**RAW DATA**
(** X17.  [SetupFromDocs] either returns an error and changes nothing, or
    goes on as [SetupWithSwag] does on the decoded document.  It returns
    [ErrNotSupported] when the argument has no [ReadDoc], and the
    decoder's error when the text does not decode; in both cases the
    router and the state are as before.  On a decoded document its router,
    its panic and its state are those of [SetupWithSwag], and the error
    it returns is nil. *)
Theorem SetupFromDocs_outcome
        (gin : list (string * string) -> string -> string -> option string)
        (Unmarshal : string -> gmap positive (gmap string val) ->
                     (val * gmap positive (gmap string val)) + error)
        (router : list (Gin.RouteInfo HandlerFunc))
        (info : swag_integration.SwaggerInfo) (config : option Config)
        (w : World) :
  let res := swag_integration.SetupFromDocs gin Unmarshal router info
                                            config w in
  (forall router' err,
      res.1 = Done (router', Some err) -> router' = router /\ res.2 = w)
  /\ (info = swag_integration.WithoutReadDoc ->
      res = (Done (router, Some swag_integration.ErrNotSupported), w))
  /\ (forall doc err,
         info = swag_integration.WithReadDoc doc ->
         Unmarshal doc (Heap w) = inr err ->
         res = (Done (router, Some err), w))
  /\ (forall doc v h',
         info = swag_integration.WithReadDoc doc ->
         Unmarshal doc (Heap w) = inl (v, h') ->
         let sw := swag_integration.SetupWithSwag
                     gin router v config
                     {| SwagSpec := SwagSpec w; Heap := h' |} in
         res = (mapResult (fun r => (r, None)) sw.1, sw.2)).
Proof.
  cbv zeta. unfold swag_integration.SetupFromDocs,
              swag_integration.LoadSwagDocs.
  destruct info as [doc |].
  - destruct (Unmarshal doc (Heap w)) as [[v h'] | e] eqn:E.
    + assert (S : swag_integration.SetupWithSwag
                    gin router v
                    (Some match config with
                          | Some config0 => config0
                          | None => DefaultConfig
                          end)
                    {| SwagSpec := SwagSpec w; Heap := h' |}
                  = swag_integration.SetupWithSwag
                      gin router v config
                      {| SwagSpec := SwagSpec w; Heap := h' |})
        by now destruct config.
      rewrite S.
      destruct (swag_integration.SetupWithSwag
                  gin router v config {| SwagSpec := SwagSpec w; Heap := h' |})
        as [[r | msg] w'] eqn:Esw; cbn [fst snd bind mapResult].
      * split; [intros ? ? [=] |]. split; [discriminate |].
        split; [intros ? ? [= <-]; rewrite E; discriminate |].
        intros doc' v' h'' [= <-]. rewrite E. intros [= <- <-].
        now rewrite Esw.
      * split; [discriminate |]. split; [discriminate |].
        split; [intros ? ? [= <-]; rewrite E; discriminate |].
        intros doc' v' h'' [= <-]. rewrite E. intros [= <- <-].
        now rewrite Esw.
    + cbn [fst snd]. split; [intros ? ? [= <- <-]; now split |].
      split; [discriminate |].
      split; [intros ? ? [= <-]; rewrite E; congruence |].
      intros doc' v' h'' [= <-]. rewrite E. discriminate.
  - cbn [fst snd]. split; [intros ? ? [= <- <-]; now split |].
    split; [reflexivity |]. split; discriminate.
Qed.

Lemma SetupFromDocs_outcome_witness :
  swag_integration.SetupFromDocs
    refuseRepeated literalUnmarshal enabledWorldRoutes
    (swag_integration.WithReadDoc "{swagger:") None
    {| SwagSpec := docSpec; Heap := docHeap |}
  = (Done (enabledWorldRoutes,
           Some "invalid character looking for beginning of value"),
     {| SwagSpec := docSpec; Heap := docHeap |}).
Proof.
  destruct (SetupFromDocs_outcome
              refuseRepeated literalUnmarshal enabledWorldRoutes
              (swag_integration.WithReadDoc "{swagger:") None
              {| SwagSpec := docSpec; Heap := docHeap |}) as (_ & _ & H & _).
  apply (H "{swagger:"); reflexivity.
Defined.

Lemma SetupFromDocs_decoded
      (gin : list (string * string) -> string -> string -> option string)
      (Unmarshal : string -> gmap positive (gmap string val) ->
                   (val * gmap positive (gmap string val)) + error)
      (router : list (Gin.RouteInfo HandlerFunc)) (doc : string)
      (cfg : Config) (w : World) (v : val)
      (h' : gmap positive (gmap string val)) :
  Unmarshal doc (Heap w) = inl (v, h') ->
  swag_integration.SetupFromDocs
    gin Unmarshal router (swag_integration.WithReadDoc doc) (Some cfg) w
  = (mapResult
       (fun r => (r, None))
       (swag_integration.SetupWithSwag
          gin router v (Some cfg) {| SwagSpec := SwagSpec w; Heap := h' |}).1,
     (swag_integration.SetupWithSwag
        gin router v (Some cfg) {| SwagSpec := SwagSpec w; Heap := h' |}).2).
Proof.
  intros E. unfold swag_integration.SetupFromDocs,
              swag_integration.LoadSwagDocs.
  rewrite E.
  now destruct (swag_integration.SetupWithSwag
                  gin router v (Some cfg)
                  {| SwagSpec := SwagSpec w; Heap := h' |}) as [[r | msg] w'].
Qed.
==
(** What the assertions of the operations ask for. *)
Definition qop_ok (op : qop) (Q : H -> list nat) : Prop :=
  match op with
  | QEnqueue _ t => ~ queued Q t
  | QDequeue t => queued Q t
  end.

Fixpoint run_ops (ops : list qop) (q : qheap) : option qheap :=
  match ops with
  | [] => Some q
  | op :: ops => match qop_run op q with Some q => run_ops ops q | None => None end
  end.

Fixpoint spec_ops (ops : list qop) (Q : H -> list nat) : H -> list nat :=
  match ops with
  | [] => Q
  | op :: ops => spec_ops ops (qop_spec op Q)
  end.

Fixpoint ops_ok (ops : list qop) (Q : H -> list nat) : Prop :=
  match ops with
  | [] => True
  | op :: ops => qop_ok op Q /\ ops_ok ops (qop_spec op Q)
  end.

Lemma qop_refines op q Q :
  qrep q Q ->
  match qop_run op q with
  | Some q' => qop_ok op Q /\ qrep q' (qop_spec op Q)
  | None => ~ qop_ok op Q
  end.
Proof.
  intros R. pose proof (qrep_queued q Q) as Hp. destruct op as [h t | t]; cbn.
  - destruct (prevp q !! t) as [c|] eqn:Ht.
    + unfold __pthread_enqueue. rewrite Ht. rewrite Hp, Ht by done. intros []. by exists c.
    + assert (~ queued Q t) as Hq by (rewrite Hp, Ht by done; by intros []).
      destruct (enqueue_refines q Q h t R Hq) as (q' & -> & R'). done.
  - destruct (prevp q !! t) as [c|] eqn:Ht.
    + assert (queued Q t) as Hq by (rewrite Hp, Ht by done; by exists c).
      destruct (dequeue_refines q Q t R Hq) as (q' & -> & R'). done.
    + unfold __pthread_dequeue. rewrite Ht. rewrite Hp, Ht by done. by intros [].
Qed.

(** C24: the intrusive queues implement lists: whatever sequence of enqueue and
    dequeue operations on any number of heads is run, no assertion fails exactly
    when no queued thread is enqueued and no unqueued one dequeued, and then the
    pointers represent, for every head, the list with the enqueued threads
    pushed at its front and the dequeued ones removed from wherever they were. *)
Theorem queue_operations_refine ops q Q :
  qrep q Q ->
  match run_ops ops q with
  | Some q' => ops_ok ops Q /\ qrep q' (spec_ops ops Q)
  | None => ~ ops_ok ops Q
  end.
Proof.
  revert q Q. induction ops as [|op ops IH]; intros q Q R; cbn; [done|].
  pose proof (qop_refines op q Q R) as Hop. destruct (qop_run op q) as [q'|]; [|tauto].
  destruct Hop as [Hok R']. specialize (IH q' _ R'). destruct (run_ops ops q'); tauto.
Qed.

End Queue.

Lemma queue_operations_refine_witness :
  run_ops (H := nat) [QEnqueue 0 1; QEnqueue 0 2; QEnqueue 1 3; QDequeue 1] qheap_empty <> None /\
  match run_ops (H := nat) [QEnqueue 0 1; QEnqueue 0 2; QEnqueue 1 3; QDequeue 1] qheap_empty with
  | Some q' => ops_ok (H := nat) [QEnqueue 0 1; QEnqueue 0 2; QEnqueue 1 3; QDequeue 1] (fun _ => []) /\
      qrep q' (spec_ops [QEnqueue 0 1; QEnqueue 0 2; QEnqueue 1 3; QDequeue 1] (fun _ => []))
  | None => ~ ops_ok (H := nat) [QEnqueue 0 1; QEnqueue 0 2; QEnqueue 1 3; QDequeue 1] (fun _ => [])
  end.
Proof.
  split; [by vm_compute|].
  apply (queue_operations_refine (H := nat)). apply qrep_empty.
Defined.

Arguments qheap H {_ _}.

**WHAT TO DO**
Across the listing above, how many lines carry "match"? Give only the number.

**RESULT OF THIS TASK**
9